When the crusaders of the Order of St John first built a 35-latrine toilet complex in the medieval city of Acre in the Kingdom of Jerusalem, they could scarcely have considered that researchers would be sifting through its contents 900 years later. Yet the 13th-century latrine soil is providing another chapter in understanding the long history of our relationship with intestinal parasites.

Biological anthropologist Dr Piers Mitchell has been extracting sediment derived from decomposed faecal material and analysing it under the microscope. Long after the many different types of parasites have perished, their tenancy in the intestine of their human host can be deduced by the presence of their eggs, now hundreds or even thousands of years old.

There is a growing body of research worldwide that attests to the fact that parasitic worms have been uninvited guests of the human intestine for millennia. It’s a relationship that is still as strong as ever: today, 740 million people in the tropics have human hookworm according to estimates by the World Health Organization.

One aspect that has captured the attention of researchers is the ability to trace ancient human migrations through the parasites the migrants took with them. As one example, the sequential waves of peopling of the Americas has been timed through the hookworms that infected them. Such research also provides an opportunity to look back to when and how parasites came to cause disease in humans. “We can then understand what impact these infections have had, and will continue to have, upon our evolution,” explained Mitchell.

The crusades were arguably the greatest migration event that took place in medieval Europe.

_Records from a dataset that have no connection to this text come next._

(* ===== verification/EntityProof.v ===== *)
(** * EntityProof: lemmas about entities *)
From Stdlib Require Import String.
From stdpp Require Import gmap.
From S2P Require Import Prelude MessagePacker StrUtil RangeTree VaManager VaManagerProof ExchangeInfo SegmentWorld SegmentFrame.
From S2P Require Import ConnSegment EntityTag Entity EntityImport.
Local Open Scope list_scope.

(** ** Calls of segments *)
Section calls.
Context {OS : Os} {SH SD : Type} {HH : MemSegment SH} {HD : MemSegment SD}.
Implicit Types ew : Entity SH SD * World.
Lemma wp_on_dram {A} (m : SM SD A) Q ew s :
  dramSegment_ ew.1 = Some s ->
  wp m (fun a sw => Q (Some a) (e_set_segs (hbmSegment_ ew.1) (Some sw.1) ew.1, sw.2)) (s, ew.2) -> wp (on_dram m) Q ew.
Proof. intros E. unfold wp, on_dram. rewrite E. by destruct (m (s, ew.2)) as [a [s' w']]. Qed.
Lemma wp_on_dram_none {A} (m : SM SD A) (Q : option A -> Entity SH SD * World -> Prop) ew :
  dramSegment_ ew.1 = None -> Q None ew -> wp (on_dram m) Q ew.
Proof. intros E. unfold wp, on_dram. by rewrite E. Qed.
Lemma wp_on_hbm_none {A} (m : SM SH A) (Q : option A -> Entity SH SD * World -> Prop) ew :
  hbmSegment_ ew.1 = None -> Q None ew -> wp (on_hbm m) Q ew.
Proof. intros E. unfold wp, on_hbm. by rewrite E. Qed.
End calls.

(** ** Tags *)
Lemma has_bits x op : op ∈ all_ops -> has x op = true <-> bits_in op x.
Proof.
  intros Hop. unfold has, bits_in. rewrite negb_true_iff, Z.eqb_neq, (Z.land_comm op x).
  assert (Hpow : exists n, 0 <= n /\ op = 2 ^ n).
  { repeat (apply elem_of_cons in Hop as [->|Hop]; [first
      [exists 0; done|exists 1; done|exists 2; done|exists 3; done|exists 4; done|exists 5; done|exists 6; done]|]).
    by apply elem_of_nil in Hop. }
  destruct Hpow as (n & Hn & ->). assert (E : Z.land x (2 ^ n) = if Z.testbit x n then 2 ^ n else 0).
  { apply Z.bits_inj'. intros k Hk. rewrite Z.land_spec, Z.pow2_bits_eqb by done. destruct (Z.eqb_spec n k) as [->|Hne].
    - rewrite andb_true_r. destruct (Z.testbit x k); [by rewrite Z.pow2_bits_true|by rewrite Z.bits_0].
    - rewrite andb_false_r. destruct (Z.testbit x n); [by rewrite Z.pow2_bits_false|by rewrite Z.bits_0]. }
  rewrite E. destruct (Z.testbit x n); [|split; [done|]; pose proof (Z.pow_pos_nonneg 2 n); lia].
  split; [done|]. intros _ H0. pose proof (Z.pow_pos_nonneg 2 n). lia.
Qed.
Lemma compatible_split localTag ops :
  IsValidTag localTag = true ->
  Split (compatibleInfo localTag ops) comma = (fun op => tag_item localTag op localTag) <$> filter (fun op => has ops op = true) all_ops.
Proof.
  intros Hv. rewrite <- (Split_terminated comma).
  - f_equal. unfold compatibleInfo. induction all_ops as [|op l IH]; [done|]. cbn [fmap list_fmap concat]. rewrite IH.
    unfold compatible_item. rewrite filter_cons. destruct (has ops op); [by rewrite decide_True|by rewrite decide_False].
  - apply Forall_forall. intros s (op & -> & [_ Hop]%list_elem_of_filter)%list_elem_of_fmap. by apply Parse_item.
Qed.
Lemma AddOne_item t localTag op :
  IsValidTag localTag = true -> op ∈ all_ops -> (AddOneTagOpInfo (tag_item localTag op localTag) t).1 = BM_OK.
Proof.
  intros Hv Hop. unfold AddOneTagOpInfo. destruct (Parse_item localTag localTag op Hv Hv Hop) as [-> _].
  by destruct (op_str_ok op Hop) as [-> _].
Qed.
Lemma add_items_ok t localTag ops :
  IsValidTag localTag = true -> Forall (fun op => op ∈ all_ops) ops ->
  (add_items ((fun op => tag_item localTag op localTag) <$> ops) t).1 = BM_OK.
Proof.
  intros Hv. induction ops as [|op ops IH] in t |- *; intros Hops; [done|]. apply Forall_cons in Hops as [Hop Hops].
  cbn [fmap list_fmap add_items]. pose proof (AddOne_item t localTag op Hv Hop) as E. destruct (AddOneTagOpInfo _ t) as [r t1].
  cbn [fst] in E. subst r. cbn. by apply IH.
Qed.
(** Adding the types of the options always works and records them for the own tag. *)
Lemma AddCompatible t localTag ops :
  IsValidTag localTag = true ->
  (AddTagOpInfo (compatibleInfo localTag ops) t).1 = BM_OK /\ rankTagInfo_ (AddTagOpInfo (compatibleInfo localTag ops) t).2 = rankTagInfo_ t /\
  grows t (AddTagOpInfo (compatibleInfo localTag ops) t).2 /\
  forall op, op ∈ all_ops -> has ops op = true ->
    exists v, tagOpInfo_ (AddTagOpInfo (compatibleInfo localTag ops) t).2 !! tag_key localTag localTag = Some v /\ bits_in op v.
Proof.
  intros Hv. unfold AddTagOpInfo. destruct (Z.eqb_spec (blen (compatibleInfo localTag ops)) 0) as [E|_].
  - split_and!; [done|done|apply grows_refl|]. intros op Hop Hh. exfalso.
    assert (E0 : compatibleInfo localTag ops = []) by (unfold blen in E; destruct (compatibleInfo localTag ops); [done|cbn in E; lia]).
    pose proof (compatible_split localTag ops Hv) as Hs. rewrite E0 in Hs. change (Split [] comma) with (@nil bytes) in Hs. symmetry in Hs. apply fmap_nil_inv in Hs.
    assert (Hin : op ∈ filter (fun op => has ops op = true) all_ops) by by apply list_elem_of_filter. rewrite Hs in Hin. by apply elem_of_nil in Hin.
  - rewrite compatible_split by done. destruct (add_items_grows ((fun op => tag_item localTag op localTag) <$> filter (fun op => has ops op = true) all_ops) t) as [G1 G2].
    assert (Hok : (add_items ((fun op => tag_item localTag op localTag) <$> filter (fun op => has ops op = true) all_ops) t).1 = BM_OK).
    { apply add_items_ok; [done|]. apply Forall_forall. by intros op [_ ?]%list_elem_of_filter. }
    split_and!; [done|done|done|]. intros op Hop Hh.
    apply (add_items_adds _ t (tag_item localTag op localTag) localTag (GetOpTypeStr op)); [done| |by apply Parse_item|by apply op_str_ok].
    apply list_elem_of_fmap. exists op. split; [done|]. by apply list_elem_of_filter.
Qed.

(** ** Descriptions *)
Lemma span_stop p (b rest : list Z) x : Forall (fun c => p c = true) b -> p x = false -> span p (b ++ x :: rest) = (b, x :: rest).
Proof. induction 1 as [|c b Hc _ IH]; intros Hx; cbn; [by rewrite Hx|]. rewrite Hc, IH by done. done. Qed.
Lemma c_str_pad n b : Forall (fun c => c <> 0) b -> blen b < n -> c_str (pad n b) = b.
Proof.
  intros Hb Hn. unfold c_str, pad. assert (E : exists m, (Z.to_nat n - length b)%nat = S m) by (unfold blen in Hn; exists (Z.to_nat n - length b - 1)%nat; lia).
  destruct E as [m ->]. cbn [replicate]. rewrite span_stop; [done| |done]. eapply Forall_impl; [exact Hb|]. cbn. intros c Hc. lia.
Qed.
Lemma blen_pad n b : blen b <= n -> blen (pad n b) = n.
Proof. intros H. unfold pad, blen in *. rewrite length_app, length_replicate. lia. Qed.

Definition entity_info_ok (i : EntityExportInfo) : Prop :=
  0 <= x_magic i < 2 ^ 64 /\ 0 <= x_version i < 2 ^ 64 /\ 0 <= x_rankId i < 2 ^ 32 /\ 0 <= x_role i < 2 ^ 16 /\
  Forall (fun c => c <> 0) (x_nic i) /\ blen (x_nic i) < NIC_SIZE /\ Forall (fun c => c <> 0) (x_tag i) /\ blen (x_tag i) < TAG_SIZE.
Lemma SerializeEntity_roundtrip i :
  entity_info_ok i -> DeserializeEntity (SerializeEntity i) = i /\ blen (SerializeEntity i) = ENTITY_INFO_SIZE.
Proof.
  intros (H1 & H2 & H3 & H4 & H5 & H6 & H7 & H8). unfold SerializeEntity. set (fs := zip entity_info_sizes _).
  assert (Hok : Forall field_ok fs).
  { unfold fs. cbn [zip zip_with entity_info_sizes]. repeat apply Forall_cons_2; try apply Forall_nil_2; (split; cbn [fst snd]; [lia|]);
      change (2 ^ (8 * 8)) with (2 ^ 64); change (2 ^ (8 * 4)) with (2 ^ 32); change (2 ^ (8 * 2)) with (2 ^ 16); lia. }
  assert (Hlen : blen (encode fs) = 24).
  { rewrite blen_encode; [done|]. eapply Forall_impl; [exact Hok|]. by intros f [? _]. }
  pose proof (blen_pad NIC_SIZE (x_nic i) ltac:(lia)) as L1. pose proof (blen_pad TAG_SIZE (x_tag i) ltac:(lia)) as L2.
  split; [|unfold blen in *; rewrite !length_app, !Nat2Z.inj_add, Hlen, L1, L2; done].
  unfold DeserializeEntity. pose proof (decode_encode fs (pad NIC_SIZE (x_nic i) ++ pad TAG_SIZE (x_tag i)) Hok) as Hd.
  change (fst <$> fs) with entity_info_sizes in Hd. rewrite Hd. change (snd <$> fs) with [x_magic i; x_version i; x_rankId i; x_role i; 0].
  unfold blen, NIC_SIZE, TAG_SIZE in *. rewrite drop_app_length', take_app_length' by lia.
  replace (drop 88 _) with (pad 32 (x_tag i)).
  - rewrite take_ge by lia. rewrite !c_str_pad by (unfold blen; done). by destruct i.
  - rewrite app_assoc, drop_app_length' by (rewrite length_app; lia). done.
Qed.
Definition key_ok (k : SliceExportTransportKey) : Prop := 0 <= k_rankId k < 2 ^ 32 /\ 0 <= k_address k < 2 ^ 64 /\ blen (k_key k) = KEY_BYTES.
Lemma SerializeKey_roundtrip k : key_ok k -> DeserializeKey (SerializeKey k) = k /\ blen (SerializeKey k) = TRANSPORT_KEY_SIZE.
Proof.
  intros (H1 & H2 & H3). unfold SerializeKey. set (fs := zip transport_key_sizes _).
  assert (Hok : Forall field_ok fs).
  { unfold fs. cbn [zip zip_with transport_key_sizes]. repeat apply Forall_cons_2; try apply Forall_nil_2; (split; cbn [fst snd]; [lia|]);
      change (2 ^ (8 * 8)) with (2 ^ 64); change (2 ^ (8 * 4)) with (2 ^ 32); lia. }
  assert (Hlen : blen (encode fs) = 16).
  { rewrite blen_encode; [done|]. eapply Forall_impl; [exact Hok|]. by intros f [? _]. }
  split; [|unfold blen in *; rewrite !length_app, !Nat2Z.inj_add, Hlen, H3; done].
  unfold DeserializeKey. pose proof (decode_encode fs (k_key k) Hok) as Hd. change (fst <$> fs) with transport_key_sizes in Hd. rewrite Hd.
  change (snd <$> fs) with [k_rankId k; 0; k_address k]. unfold blen in *. rewrite drop_app_length' by lia. by destruct k.
Qed.
Lemma blen_SerializeKey k : blen (k_key k) = KEY_BYTES -> blen (SerializeKey k) = TRANSPORT_KEY_SIZE.
Proof.
  intros H. unfold SerializeKey. pose proof (blen_encode (zip transport_key_sizes [k_rankId k; 0; k_address k]) ltac:(repeat constructor; cbn; lia)) as E.
  change (foldr Z.add 0 _) with 16 in E. unfold blen in *. rewrite length_app, Nat2Z.inj_add, H, E. done.
Qed.
(** A description with nothing written. *)
Definition blank (d : hybm_exchange_info) : Prop := desc_ok d /\ descLen d = 0.
Lemma blank_written d : blank d -> written d = [].
Proof. intros [_ E]. unfold written. by rewrite E. Qed.
Lemma wp_append {SH SD} data d k (Q : option (Z * hybm_exchange_info) -> Entity SH SD * World -> Prop) ew :
  desc_ok d -> descLen d + blen data <= DESC_SIZE ->
  (forall d', desc_ok d' -> written d' = written d ++ data -> descLen d' = descLen d + blen data -> wp (k d') Q ew) -> wp (append_or data d k) Q ew.
Proof. intros Hd Hf Hk. destruct (Append_fits data d Hd Hf) as (d' & E & H1 & H2 & H3). unfold append_or. rewrite E. by apply Hk. Qed.

(** ** Slices from one entity to another, without device memory *)
Section slices.
Context {OS : Os} {SH SD : Type} {HH : MemSegment SH} {HD : MemSegment SD}.
Implicit Types ew : Entity SH SD * World.
(** A memory key has 224 bytes. *)
Definition keys_ok : Prop := forall l addr, ret (os_answer l (QueryMemoryKey addr)) = 0 -> blen (out_bytes (os_answer l (QueryMemoryKey addr))) = KEY_BYTES.
(** What is exported of a slice has the size all kinds of segments agree on. *)
Definition exports_ok (slice : Z) (sw : SD * World) : Prop := forall sl sw1 info sw2,
  seg_GetMemSlice slice sw = (Some sl, sw1) -> seg_Export sl sw1 = ((0, info), sw2) -> blen (default [] info) = UNIFIED_EXCHANGE_SEG_INFO_SIZE.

In the 12th and 13th centuries, hundreds of thousands of Europeans travelled to the eastern Mediterranean on military campaigns, pilgrimage and to trade.

“The crusades are often blamed for the spread of disease during the medieval period,” explained Mitchell, whose work was funded by the British Academy. “But only limited research has investigated which diseases might have been spread, in which direction, eastwards or westwards, and what impact this may have had upon the endemic patterns of disease.”

When Mitchell analysed the crusader latrines, he was able to identify the eggs of roundworm, whipworm, beef/pork tapeworm, dysentery and fish tapeworm. He explained why the latter was of particular interest: “Fish tapeworm is found in northern Europe where it infects humans when they eat salted, smoked or dried fish. It’s not found in the Middle East, probably because the environment doesn’t seem to support the lifecycle of the worm.”

“We were able to confirm that the parasite was not there before the crusades. We believe the crusaders brought the parasite with them when they travelled to the eastern Mediterranean with fish tapeworms in their intestines. This is a great example of how migrations in the past can move diseases around the planet. Sometimes they take hold there and become endemic, and sometimes they don’t.”

Mitchell now plans to extend his research even further back in time, focusing on the wider Fertile Crescent – a region that stretches from Jordan to Iran. Here some of the earliest civilisations developed during the past 10,000 years.

“There are theoretical arguments that when our ancestors were hunter-gatherers perhaps they had fewer parasites because they kept moving on. Once they settled and lived in the same places did that make them more predisposed to reinfecting themselves with their parasitic diseases?”

His new research will trace the history of parasitic infections in the Middle East from 9,000 BC till Roman times, and will ask such fundamental questions as: when did intestinal parasites first become common in humans? Did the introduction of farming practices such as irrigation expose people to new species of parasite? And even, what impact did the invention of the humble toilet seat have on public health?